12 Fun Facts about Butterflies

12 amazing, fun facts about butterflies that you may not already know.

12 amazing, fun facts about butterflies that you may not already know.

It’s been a beautiful summer filled with butterflies of every colour, shape and size. With the recent Big Butterfly Count and Sir David Attenborough’s warnings of how critical this year would be for many butterfly species, our fluttering little friends have been the subject of much focus these past months… but how much do you know about them?
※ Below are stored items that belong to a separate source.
(** * Elevation cross-section: grid generation, batched fetch and CSV cache

    A shallow embedding of [ElevationPlot/data_manager.py] and [main.py].

    - Python floats are IEEE binary64 numbers: Rocq's primitive [float].
    - A Python exception is a value of [exn]; a call that may raise returns
      an [outcome].
    - The functions that touch the disk or the network run in the monad [M],
      which threads a [world]: the files of the data directory and the log
      of the URLs requested so far.
    - What the Python runtime and its libraries supply and the repository
      does not define is a variable of the section [Program]: the text of a
      float ([str]), the decimal rounding of a float ([round]), the parsing
      of a float ([float_of_string]), the remote service ([transport]) and
      the directory of the package ([module_dir]).
    - [numpy.linspace] is modelled after numpy's implementation, as far as
      the program calls it (scalar ends, [endpoint=True]).
    - A file is the list of the rows that the [csv] module writes and
      reads; the quoting and line ends of the [csv] module are not
      modelled, and opening a file of the data directory always succeeds.
    - The service answers every request, with a JSON object or with a
      status code; a request that raises inside [requests.get] is not
      modelled.
    - The progress bar only prints and the busy wait on [time.time()]
      only delays: in [fetch] both are steps that change nothing. What
      depends on the time is stated on [Timed.fetch], the same loop with
      the clock that [time.time()] reads. *)

From Stdlib Require Import Floats ZArith Ascii.
From stdpp Require Import gmap strings list pretty.

Open Scope string_scope.
Open Scope list_scope.

(** ** Exceptions and outcomes *)

Inductive exn : Type :=
| TimeoutError (msg : string)
| ValueError (msg : string)
| KeyError (key : string)
| IndexError.

Inductive outcome (A : Type) : Type :=
| Ok (a : A)
| Raise (e : exn).
Arguments Ok {A} a.
Arguments Raise {A} e.

Definition obind {A B : Type} (c : outcome A) (k : A -> outcome B) : outcome B :=
  match c with
  | Ok a => k a
  | Raise e => Raise e
  end.

Declare Scope outcome_scope.
Delimit Scope outcome_scope with outcome.
Notation "x <~ c ;; k" := (obind c (fun x => k))
  (at level 100, c at next level, right associativity) : outcome_scope.

(** ** Floats *)

(** The float of a non-negative machine-size integer (an array index). *)
Definition float_of_Z (z : Z) : float := PrimFloat.of_uint63 (Uint63.of_Z z).

(** [numpy.arange(0, num)] as floats. *)
Definition arange (num : Z) : list float :=
  map (fun i => float_of_Z (Z.of_nat i)) (seq 0 (Z.to_nat num)).

(** [y[-1] = stop] on a non-empty array. *)
Definition set_last (y : list float) (stop : float) : list float :=
  <[pred (length y) := stop]> y.

(** [numpy.linspace(start, stop, num)]: [num] samples, the last one set to
    [stop] when there are at least two; a negative [num] raises. *)
Definition linspace (start stop : float) (num : Z) : outcome (list float) :=
  if (num <? 0)%Z then
    Raise (ValueError ("Number of samples, " +:+ pretty num +:+ ", must be non-negative."))
  else
    let div := (num - 1)%Z in
    let delta := (stop - start)%float in
    let y := arange num in
    let y :=
      if (0 <? div)%Z then
        let step := (delta / float_of_Z div)%float in
        if (step =? 0)%float then
          map (fun v => (v / float_of_Z div * delta)%float) y
        else
          map (fun v => (v * step)%float) y
      else
        map (fun v => (v * delta)%float) y in
    let y := map (fun v => (v + start)%float) y in
    Ok (if (1 <? num)%Z then set_last y stop else y).

(** ** The world: files and requests *)

(** A CSV file as the [csv] module reads and writes it: rows of text fields. *)
Abbreviation csv_file := (list (list string)) (only parsing).

(** The files of the data directory by path, and the URLs requested so far,
    the latest first. *)
Record world : Type := World {
  files : gmap string csv_file;
  sent : list string
}.

Definition M (A : Type) : Type := world -> outcome A * world.

Definition ret {A : Type} (a : A) : M A := fun w => (Ok a, w).
Definition raise {A : Type} (e : exn) : M A := fun w => (Raise e, w).
Definition bind {A B : Type} (c : M A) (k : A -> M B) : M B :=
  fun w =>
    match c w with
    | (Ok a, w') => k a w'
    | (Raise e, w') => (Raise e, w')
    end.
Definition lift {A : Type} (c : outcome A) : M A := fun w => (c, w).

Declare Scope M_scope.
Delimit Scope M_scope with M.
Notation "x <- c ;; k" := (bind c (fun x => k))
  (at level 100, c at next level, right associativity) : M_scope.

(** ** The service's answers *)

(** One entry of the [results] of the service's JSON answer:
    [{'location': {'lat': .., 'lng': ..}, 'elevation': ..}], the elevation
    [None] where the service has no data. *)
Record location : Type := Location { lat : float; lng : float }.
Record result : Type := Result { loc : location; elevation : option float }.

(** What [_get] returns: the parsed JSON object of a 200 answer, or the
    status code of any other answer. The JSON object is taken as
    well-formed: it has [results], and every entry has its three fields. *)
Inductive response : Type :=
| Dict (results : list result)
| Status (status_code : Z).

(** A float or [None], as the lists handed to [store_plot] hold them. *)
Definition cell : Type := option float.

(** The keyword arguments of [API_call]; a missing one is [None]. *)
Record kwargs : Type := Kwargs {
  from_coords : option (float * float);
  to_coords : option (float * float);
  center_coords : option (float * float);
  horizontal_data_points : option Z;
  vertical_data_points : option Z;
  width : option float;
  height : option float
}.

(** The keyword arguments of the call in [main.py]. *)
#[warnings="-inexact-float"]
Definition main_kwargs : kwargs :=
  {| from_coords := None; to_coords := None;
     center_coords := Some (46.1914, -122.1956)%float;
     horizontal_data_points := Some 50%Z; vertical_data_points := Some 50%Z;
     width := Some 0.075%float; height := Some 0.075%float |}.

(** ** Constants *)

Definition BASE_URL : string := "https://api.opentopodata.org/v1/srtm90m?locations=".
Definition RETRIES : nat := 10.
Definition CSV_HEADER : list string := ["Lat(X)"; "Lng(Y)"; "Elevation(Z)"].
Definition MODES : list string := ["from_to"; "around"].

(** [s[:-1]]: the text without its last character. *)
Definition drop_last (s : string) : string :=
  String.substring 0 (String.length s - 1) s.

(** ** The program *)

Section Program.

(** Python's [str] on a float. *)
Variable str : float -> string.
(** Python's [round(x, ndigits)] on a float. *)
Variable round : float -> Z -> float.

(** *** Grid generation *)

(** [fetch_format_from_to]: for every [y] of the vertical samples, the pairs
    [(str(round(x, 7)), str(y))] over the horizontal samples. The outer
    [linspace] runs once, the inner one at the start of every row. *)
Fixpoint from_to_rows (x0 x1 : float) (horizontal_data_points : Z)
    (ys : list float) (formatted_coords : list (string * string))
    : outcome (list (string * string)) :=
  match ys with
  | [] => Ok formatted_coords
  | y :: ys' =>
      (xs <~ linspace x0 x1 horizontal_data_points ;;
       from_to_rows x0 x1 horizontal_data_points ys'
         (formatted_coords ++ map (fun x => (str (round x 7), str y)) xs))%outcome
  end.

Definition fetch_format_from_to (from_coords to_coords : float * float)
    (horizontal_data_points vertical_data_points : Z)
    : outcome (list (string * string)) :=
  (ys <~ linspace (snd from_coords) (snd to_coords) vertical_data_points ;;
   from_to_rows (fst from_coords) (fst to_coords) horizontal_data_points ys [])%outcome.

Definition fetch_format_around (center_coords : float * float)
    (horizontal_data_points vertical_data_points : Z) (width height : float)
    : outcome (list (string * string)) :=
  let from_coords :=
    ((fst center_coords - width / 2)%float, (snd center_coords - height / 2)%float) in
  let to_coods :=
    ((fst center_coords + width / 2)%float, (snd center_coords + height / 2)%float) in
  fetch_format_from_to from_coords to_coods horizontal_data_points vertical_data_points.

(** *** The requests *)

(** The remote service: its answer to a URL, given the URLs requested
    before (the latest first). *)
Variable transport : list string -> string -> response.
We’ve gathered 12 fun facts about butterflies that you may not already know: 

  1. It is commonly believed that the word "butterfly" is a derived from "butter-coloured fly" which is attributed to the yellow of the male Brimstone butterfly.
  2. A butterfly’s lifecycle is made up of four parts, egg, larva (caterpillars), pupa (chrysalis) and adult.
  3. Butterflies are cold-blooded and will not fly if the temperature is below 50 degrees Fahrenheit. 
  4. Representations of butterflies are seen in Egyptian frescoes at Thebes, which are 3,500 years old.
  5. Antarctica is the only continent on which no Lepidoptera (an order of insects that comprises the butterflies and moths) have been found.
  6. There are about 18,500 named species of butterflies. Moths are even more numerous - about 140,000 species of them were counted all over the world.
  7. The Brimstone butterfly (Gonepterix rhamni) has the longest lifetime of any adult butterfly: 9-10 months.
  8. Butterflies and insects have their skeletons on the outside of their bodies, called the exoskeleton. This protects the insect and keeps water inside their bodies so they don’t dry out.
  9. Many butterflies can taste with their feet to find out whether the leaf they sit on is good to lay eggs on to be their caterpillars' food or not.
  10. An adult butterfly will eventually emerge from the chrysalis where it will wait a few hours for its wings to fill with blood and dry, before flying for the first time.
  11. Britain has 59 resident butterfly species and there are half a dozen or more that visit us regularly from abroad and which breed here in warm weather.
  12. Five butterflies have become extinct in Britain in the last 150 years - the Large Copper, Mazarine Blue, Black-veined White, Large Blue and Large Tortoiseshell. The Chequered Skipper became extinct in England in 1976, but still survives in Scotland. The large Blue has been successfully reintroduced using butterflies from Sweden.